论文：https://arxiv.org/pdf/2506.05218
代码：https://github.com/Yuliang-Liu/MonkeyOCR
体验地址：http://vlrlabmonkey.xyz:7685/

一. 理论

1. 算法介绍

本文提出“结构-识别-关系”（SRR）三元组范式，实现了高效且精准的文档解析。
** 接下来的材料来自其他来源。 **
Lemma read_ignores_rest_witness :
  @read_structure_from_ctab Fixed5
    ([ lit "  1  0  0  0  0  0  0  0  0  1 V2000";
       lit "   1.50000   0.00000   0.00000   C    0  0  0  0  0  0  0  0  0  0  0" ]
     ++ [ lit "M  END"; lit "$$$$" ])
  = @read_structure_from_ctab Fixed5
    [ lit "  1  0  0  0  0  0  0  0  0  1 V2000";
      lit "   1.50000   0.00000   0.00000   C    0  0  0  0  0  0  0  0  0  0  0" ].
Proof.
  apply (@read_ignores_rest Fixed5 _ _
           (lit "  1  0  0  0  0  0  0  0  0  1 V2000") 1 0).
  - reflexivity.
  - vm_compute. reflexivity.
  - lia.
  - lia.
  - simpl. lia.
Defined.

Lemma three_atoms_reread :
  Forall2 (@row_reread Fixed5) (coord three_atoms) (coord three_atoms).
Proof.
  repeat constructor; try (vm_compute; lia); vm_compute; reflexivity.
Defined.

Lemma read_write_round_trip_witness :
  exists lines,
    @write_structure_to_ctab Fixed5 (Array three_atoms) = (Ok lines, [])
    /\ @read_structure_from_ctab Fixed5 lines
       = (Ok {| coord := coord three_atoms; element := element three_atoms;
                charge := charge three_atoms; bonds := bonds three_atoms |},
          concat (map (fun r : Z * Z * Z =>
                         if decide (r.2 = 0) then [BondTypeWarning 8] else [])
                      (bond_rows three_atoms_bonds))).
Proof.
  apply (@read_write_round_trip Fixed5 three_atoms three_atoms_bonds
           [0; 0; -1] (coord three_atoms)).
  - exact three_atoms_wf.
  - reflexivity.
  - reflexivity.
  - exact three_atoms_bonds_valid.
  - reflexivity.
  - repeat constructor; lia.
  - exact three_atoms_canonical.
  - exact three_atoms_reread.
Defined.

Lemma write_line_widths_witness :
  exists lines,
    @write_structure_to_ctab Fixed5 (Array three_atoms) = (Ok lines, [])
    /\ (forall (i : nat) (line : pystr),
          (i < array_length three_atoms)%nat -> lines !! S i = Some line ->
          (69 <= length line)%nat
          /\ (canonical three_atoms three_atoms_bonds ->
              length line = 69%nat))
    /\ (forall (k : nat) (line : pystr),
          (k < length (bond_rows three_atoms_bonds))%nat ->
          lines !! S (array_length three_atoms + k) = Some line ->
          (21 <= length line)%nat
          /\ (canonical three_atoms three_atoms_bonds ->
              length line = 21%nat)).
Proof.
  exact (@write_line_widths Fixed5 three_atoms three_atoms_bonds
           three_atoms_wf eq_refl).
Defined.

Lemma counts_written_read_witness :
  _get_counts (counts_line_text 100 100) = (Ok (100100, 0), []).
Proof.
  exact (counts_written_read 100 100 ltac:(lia) ltac:(lia)).
Defined.

Lemma chain_iter_single_chains_witness :
  exists chunks,
    @chain_iter _ IdArray [lit "A"; lit "A"; lit "B"] = (Ok chunks, [])
    /\ Forall (fun chunk => @get_chain_count _ IdArray chunk = 1) chunks.
Proof.
  exact (@chain_iter_single_chains _ IdArray IdArray_laws
           [lit "A"; lit "A"; lit "B"]).
Defined.

Lemma chain_iter_maximal_witness :
  exists chunks : list (list pystr),
    @chain_iter _ IdArray [lit "A"; lit "A"; lit "B"] = (Ok chunks, [])
    /\ Forall (fun chunk => chunk <> []) chunks
    /\ (forall (k : nat) c d x y,
          chunks !! k = Some c -> chunks !! S k = Some d ->
          last c = Some x -> head d = Some y -> x <> y).
Proof.
  apply (@chain_iter_maximal _ IdArray IdArray_laws
           [lit "A"; lit "A"; lit "B"]).
  discriminate.
Defined.

Lemma read_raises_witness :
  (IndexError = IndexError \/ IndexError = ValueError)
  /\ (IndexError = IndexError ->
      (forall cl n m, [lit "  0  1"] !! 0%nat = Some cl ->
                      ~ counts_parse cl n m)
      \/ exists cl n m (ds : list (@F Fixed5 * @F Fixed5 * @F Fixed5 * Z)) bs,
           [lit "  0  1"] !! 0%nat = Some cl
           /\ counts_parse cl n m /\ 0 <= n /\ 0 <= m
           /\ Forall2 atom_line_reads (pyslice [lit "  0  1"] 1 (1 + n)) ds
           /\ Forall2 bond_line_reads
                (pyslice [lit "  0  1"] (1 + n) (1 + n + m)) bs
           /\ ~ rows_in_range n (rows_read m bs)).
Proof.
  apply (@read_raises Fixed5 [lit "  0  1"] IndexError []).
  apply outcome_Err. vm_compute. reflexivity.
Defined.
其3B参数模型在英文文档解析任务中超越了Gemini 2.5 Pro和Qwen2.5-VL-72B。
在对多页文档解析场景下，处理速度达每秒0.84页，显著优于MinerU（0.65页/秒）和Qwen2.5-VL-7B（0.12页/秒）。
三元组范式包含三个模型：
• 布局检测模型（DocLayout-YOLO）：检测文档中的布局块，包含：文本、表格、图标、公式等；
• 内容识别模型（Qwen-2.5VL文本提取）：将图片中的文本、表格、公式等识别出来；
• 关系预测（阅读排序）：排序模型。
在这里插入图片描述算法流程如上图所示：
实现利用布局检测模型对文档进行检测，然后将每个小块裁剪出来，同时交给内容识别模型和关系预测模型；
内容识别模型识别出每个裁切块的内容，例如：文字、表格、图标、公式；关系预测模型识别出每个裁切块的阅读顺序；最后将前面识别的元素有效的组织成HTML、JSON或Markdown的格式输出。

2. 算法亮点

在这里插入图片描述
• 轻量高效：3B参数在英文文档解析上超Gemini 2.5 Pro和Qwen2.5-VL-72B。
• 速度快：多页解析0.84页/秒，超MinerU（0.65页/秒）和Qwen2.5-VL-7B（0.12页/秒）。
• 结构化输出：覆盖10+文档类型（如论文、发票、报表），生成markdown或json结构化数据，便于下游处理。

3. 技术架构分析

整体架构设计：MonkeyOCR 采用了多阶段流水线架构，将文档解析任务分解为多个专门的处理阶段。
输入文档 → 布局检测 → 内容识别 → 关系预测 → 后处理 → 输出结果

核心组件架构：

数据层 (Data Layer)
• Dataset 抽象基类: 统一处理 PDF 和图像数据
• PymuDocDataset: 专门处理 PDF 文档，基于 PyMuPDF
• ImageDataset: 处理单张图像
• PageableData: 页面级数据抽象，支持绘制和文本插入
模型层 (Model Layer)
• MonkeyOCR 主模型: 集成多个子模型的核心类
• 布局检测模型: DocLayout_YOLO (基于 YOLO 架构)
• 阅读顺序模型: LayoutReader (基于 LayoutLMv3)
• 视觉语言模型: Qwen2.5-VL (支持 LMDeploy 和 Transformers 后端)
处理流水线 (Processing Pipeline)
预处理阶段 (Pre-processing):
• ocr_detect_all_bboxes.py: 检测所有边界框
• ocr_dict_merge.py: 合并和修复检测结果
• cut_image.py: 图像裁剪和预处理
核心处理阶段:
• pdf_parse_union_core_v2_llm.py: 核心解析逻辑
• batch_analyze_llm.py: 批量分析处理
后处理阶段 (Post-processing):
• para_split_v3.py: 段落分割和结构化

二. 实践

1. 算法核心流程

阶段1: 布局检测与分析

# 1. 使用 DocLayout_YOLO 进行布局检测
layout_results = model.layout_model.batch_predict(images)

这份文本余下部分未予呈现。